# EXERCISE DIRECTIONS:
Provide again, from the entries below, every line from the one containing "None => None" through the one containing "Definition take_token (h", exactly as written, and no other line.

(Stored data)
════════════════════
(* ===== verification/Utilities.v ===== *)
(** * Small components that others share

    status/health (the catalog of components and its pings), util/retry (the
    retrier), util/bimap.go, util/cache/basic_cache.go, and the scrubbing of
    credentials (util/log/strip.go).  Readings of the clock are arguments, in
    nanoseconds; regular expressions are those of [Regexp]. *)

From S2P Require Import Prelude.
From S2P Require Import Runtime.
From S2P Require Import Bytes.
From S2P Require Import LogsConfig.
From S2P Require Import Containers.

#[local] Open Scope string_scope.
#[local] Open Scope go_scope.

(** ** The catalog of health (status/health/health.go) *)

Definition pingFrequency : Z := 15 * 1000000000.
Definition bufferSize : nat := 2.

(** A component's channel is the number of tokens in it. *)
Record component := mkComponent { co_name : string; co_healthChan : nat; co_healthy : bool }.

(** Handles are addresses; [ct_runs] counts the goroutines in [run]. *)
Record catalog := mkCatalog { ct_components : gmap nat component; ct_latestRun : Z; ct_runs : nat }.

Definition newCatalog (now : Z) : catalog := mkCatalog ∅ now 0.

Definition register (h : nat) (name : string) (c : catalog) : catalog :=
  let runs := if bool_decide (ct_components c = ∅) then S (ct_runs c) else ct_runs c in
  mkCatalog (<[h := mkComponent name bufferSize false]> (ct_components c)) (ct_latestRun c) runs.

Definition ping (x : component) : component :=
  if (co_healthChan x <? bufferSize)%nat then mkComponent (co_name x) (S (co_healthChan x)) true
  else mkComponent (co_name x) (co_healthChan x) false.

(** The answer is whether no component is left. *)
Definition pingComponents (now : Z) (c : catalog) : catalog * bool :=
  (mkCatalog (ping <$> ct_components c) now (ct_runs c), bool_decide (ct_components c = ∅)).

(** A tick of one goroutine in [run]. *)
Definition run_tick (now : Z) (c : catalog) : catalog :=
  let '(c, empty) := pingComponents now c in
  if empty then mkCatalog (ct_components c) (ct_latestRun c) (pred (ct_runs c)) else c.

Definition deregister (h : nat) (c : catalog) : option catalog :=
  match ct_components c !! h with
  | None => None
  | Some _ => Some (mkCatalog (delete h (ct_components c)) (ct_latestRun c) (ct_runs c))
  end.

(** A component takes a token from its channel. *)
Definition take_token (h : nat) (c : catalog) : catalog :=
  mkCatalog (alter (λ x, mkComponent (co_name x) (pred (co_healthChan x)) (co_healthy x)) h (ct_components c))
    (ct_latestRun c) (ct_runs c).

Record health_status := mkHealth { Healthy : list string; Unhealthy : list string }.

Definition getStatus {R : GoRuntime} (now : Z) (c : catalog) : health_status :=
  foldl (λ st (hx : nat * component),
      if co_healthy hx.2 then mkHealth (Healthy st ++ [co_name hx.2]) (Unhealthy st)
      else mkHealth (Healthy st) (Unhealthy st ++ [co_name hx.2]))
    (if ct_latestRun c + 2 * pingFrequency <? now then mkHealth [] ["healthcheck"] else mkHealth ["healthcheck"] [])%Z
    (range (ct_components c)).

(** ** The retrier (util/retry) *)

Inductive retry_status := NeedSetup | Idle | OK | FailWillRetry | PermaFail.
#[export] Instance retry_status_eq_dec : EqDecision retry_status.
Proof. solve_decision. Defined.
Inductive Strategy := OneTry | RetryCount | JustTesting.
(** A refresh of a running task keeps the services of the containers that
    are listed, whatever their status, and those only. *)
Lemma refresh_listed task firstRun l c : et_KnownStatus task = "RUNNING" →
  is_Some (el_services (refreshServices Tag unmarshal_names (Some task) firstRun l) !! c) →
  ∃ co, co ∈ et_Containers task ∧ ec_DockerID co = c.
Proof.
  intros Hrun. unfold refreshServices. rewrite Hrun. cbn [negb String.eqb].
  assert (∀ cs acc, (∀ c, is_Some (acc.1.1 !! c) → is_Some (acc.2 !! c) ∨ ∃ co, co ∈ et_Containers task ∧ ec_DockerID co = c) → (∀ co, co ∈ cs → co ∈ et_Containers task) →
    ∀ c, is_Some ((foldl (refresh_container Tag unmarshal_names (el_filter l) task firstRun) acc cs).1.1 !! c) →
      is_Some ((foldl (refresh_container Tag unmarshal_names (el_filter l) task firstRun) acc cs).2 !! c) ∨ ∃ co, co ∈ et_Containers task ∧ ec_DockerID co = c) as H.
  { induction cs as [|co cs IH]; intros [[services sent] notSeen] Hacc Hin; [done|]. cbn [foldl]. apply IH; [|intros ? ?; apply Hin; by right].
    cbn [fst snd] in Hacc.
    assert (∀ d, is_Some (notSeen !! d) → is_Some (delete (ec_DockerID co) notSeen !! d) ∨ ∃ co', co' ∈ et_Containers task ∧ ec_DockerID co' = d) as Hdel.
    { intros d Hd. destruct (decide (d = ec_DockerID co)) as [->|Hne]; [right; exists co; split; [apply Hin; by left|done]|left; by rewrite lookup_delete_ne]. }
    cbn [refresh_container]. destruct (services !! ec_DockerID co) eqn:E.
    - intros d Hd. cbn [fst snd] in *. destruct (Hacc d Hd) as [?|?]; [by apply Hdel|by right].
    - destruct (negb _); [done|]. destruct (IsExcluded _ _ _); [done|]. destruct (ecs_createService _ _ _ _ _) as [s ok]. destruct (negb ok); [done|].
      cbn [fst snd]. intros d Hd. destruct (decide (d = ec_DockerID co)) as [->|Hne]; [right; exists co; split; [apply Hin; by left|done]|].
      rewrite lookup_insert_ne in Hd by done. destruct (Hacc d Hd) as [?|?]; [by apply Hdel|by right]. }
  specialize (H (et_Containers task) (el_services l, el_sent l, (λ _, ()) <$> el_services l)).
  destruct (foldl (refresh_container _ _ _ _ _) _ _) as [[services sent] notSeen] eqn:Ef. cbn [fst snd] in H.
  assert (∀ k, (foldl (λ (acc : gmap string Service * list svc_message) (kv : string * ()), match acc.1 !! kv.1 with
      | Some s => (delete kv.1 acc.1, acc.2 ++ [DelSvc s])%list | None => acc end) (services, sent) (range notSeen)).1 !! k =
    match notSeen !! k with Some _ => None | None => services !! k end) as Hfold.
  { intros k. rewrite <- foldl_delete_range. f_equal. generalize (range notSeen). intros r. revert services sent Ef H.
    assert (∀ services sent, (foldl (λ (acc : gmap string Service * list svc_message) (kv : string * ()), match acc.1 !! kv.1 with
      | Some s => (delete kv.1 acc.1, acc.2 ++ [DelSvc s])%list | None => acc end) (services, sent) r).1 = foldl (λ acc kv, delete kv.1 acc) services r) as Hr; [|auto].
    induction r as [|[k' []] r IHr]; intros services sent; [done|]. cbn [foldl fst snd]. destruct (services !! k') eqn:E; [apply IHr|].
    rewrite delete_id by done. apply IHr. }
  destruct (foldl _ (services, sent) (range notSeen)) as [services' sent'] eqn:E2. cbn [fst] in Hfold. cbn [el_services]. rewrite Hfold.
  destruct (notSeen !! c) eqn:En; [by intros [? ?]|]. intros Hs. destruct H with c as [[? ?]|?]; [|done|done|congruence|done].
  intros d Hd. left. by rewrite lookup_fmap, fmap_is_Some.
Qed.
End ecs_laws.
════════════════════
# SOLUTION TO THE PROBLEM:
  | None => None
  | Some _ => Some (mkCatalog (delete h (ct_components c)) (ct_latestRun c) (ct_runs c))
  end.

(** A component takes a token from its channel. *)
Definition take_token (h : nat) (c : catalog) : catalog :=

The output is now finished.